▶ [DESCRIPTION OF THE TASK]
Lines holding the string "normalizedURL" in the listing below are to be copied.

▶ [PROVIDED RECORDS]
Definition normalizeBlobRedirectURL (rawURL : string) : string * bool :=
  if negb (no_char (ascii_of_nat 13) rawURL) || negb (no_char (ascii_of_nat 10) rawURL) then ("", false)
  else match url_Parse rawURL with
  | None => ("", false)
  | Some (scheme, host) =>
      if bool_decide (scheme = "") || bool_decide (host = "") then ("", false)
      else if negb (contains ["http"; "https"] (ToLower scheme)) then ("", false)
      else (rawURL, true)
  end.

Definition GetBlob (q : request) : ST reg response :=
  match var q "name", var q "digest" with
  | Some name, Some digest =>
      if bool_decide (is_Some (Validate digest)) then writeBlobReadError ErrBadBlobDigest
      else if bool_decide (is_Some (q_header q !! "Range")) then GetBlobRange q name digest
      else
        let* redirect := isBlobRedirectEnabled name in
        let* url := try (if (redirect : bool) then on_store name (as_GetBlobRedirectURL name digest) else ret "") in
        match url with
        | Err e => writeBlobReadError e
        | Ok url =>
            let '(normalizedURL, valid) := normalizeBlobRedirectURL url in
            if negb (bool_decide (url = "")) && valid
            then ret (mkResponse 307 [(DistContentDigestKey, digest); ("Location", normalizedURL)] NoBody)
            else
              let* r := try (on_store name (as_GetBlob name digest)) in
              match r with
              | Err e => writeBlobReadError e
              | Ok (data, blen) =>
                  ret (mkResponse 200 [("Content-Length", FormatInt blen); (DistContentDigestKey, digest);
                    ("Content-Type", BinaryMediaType)] (Bytes data))
              end
        end
  | _, _ => WriteHeader 404
  end.

Definition DeleteBlob (q : request) : ST reg response :=
  match var q "name", var q "digest" with
  | Some name, Some digestStr =>
      match Parse digestStr with
      | Err _ => WriteHeader 404
      | Ok digest =>
          let* r := try (on_store name (as_DeleteBlob name digest)) in
          match r with
          | Ok _ => WriteHeader 202
          | Err e =>
              if bool_decide (e = ErrBadBlobDigest) then WriteError 400 "DIGEST_INVALID"
              else if bool_decide (e = ErrRepoNotFound) then WriteError 404 "NAME_UNKNOWN"
              else if bool_decide (e = ErrBlobNotFound) then WriteError 404 "BLOB_UNKNOWN"
              else if bool_decide (e = ErrBlobReferenced) then WriteError 405 "DENIED"
              else WriteHeader 500
          end
      end
  | _, _ => WriteHeader 404
  end.

(** ** Uploads *)
Definition contains_substring (sub s : string) : bool := bool_decide (is_Some (String.index 0 sub s)).

(** The Location headers: the path before the escaping of url.String. *)
Definition getBlobUploadSessionLocation (url : path) (sessionID : string) : string :=
  path_str (if contains_substring sessionID (path_str url) then url else path_join url sessionID).
Definition getBlobUploadLocation (url : path) (name digest : string) : string :=
  path_str (if contains_substring "uploads" (path_str url)
            then path_join (path_join (path_join ["" ; "v2"] name) "blobs") digest else url).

▶ [ANSWER]
            let '(normalizedURL, valid) := normalizeBlobRedirectURL url in
            then ret (mkResponse 307 [(DistContentDigestKey, digest); ("Location", normalizedURL)] NoBody)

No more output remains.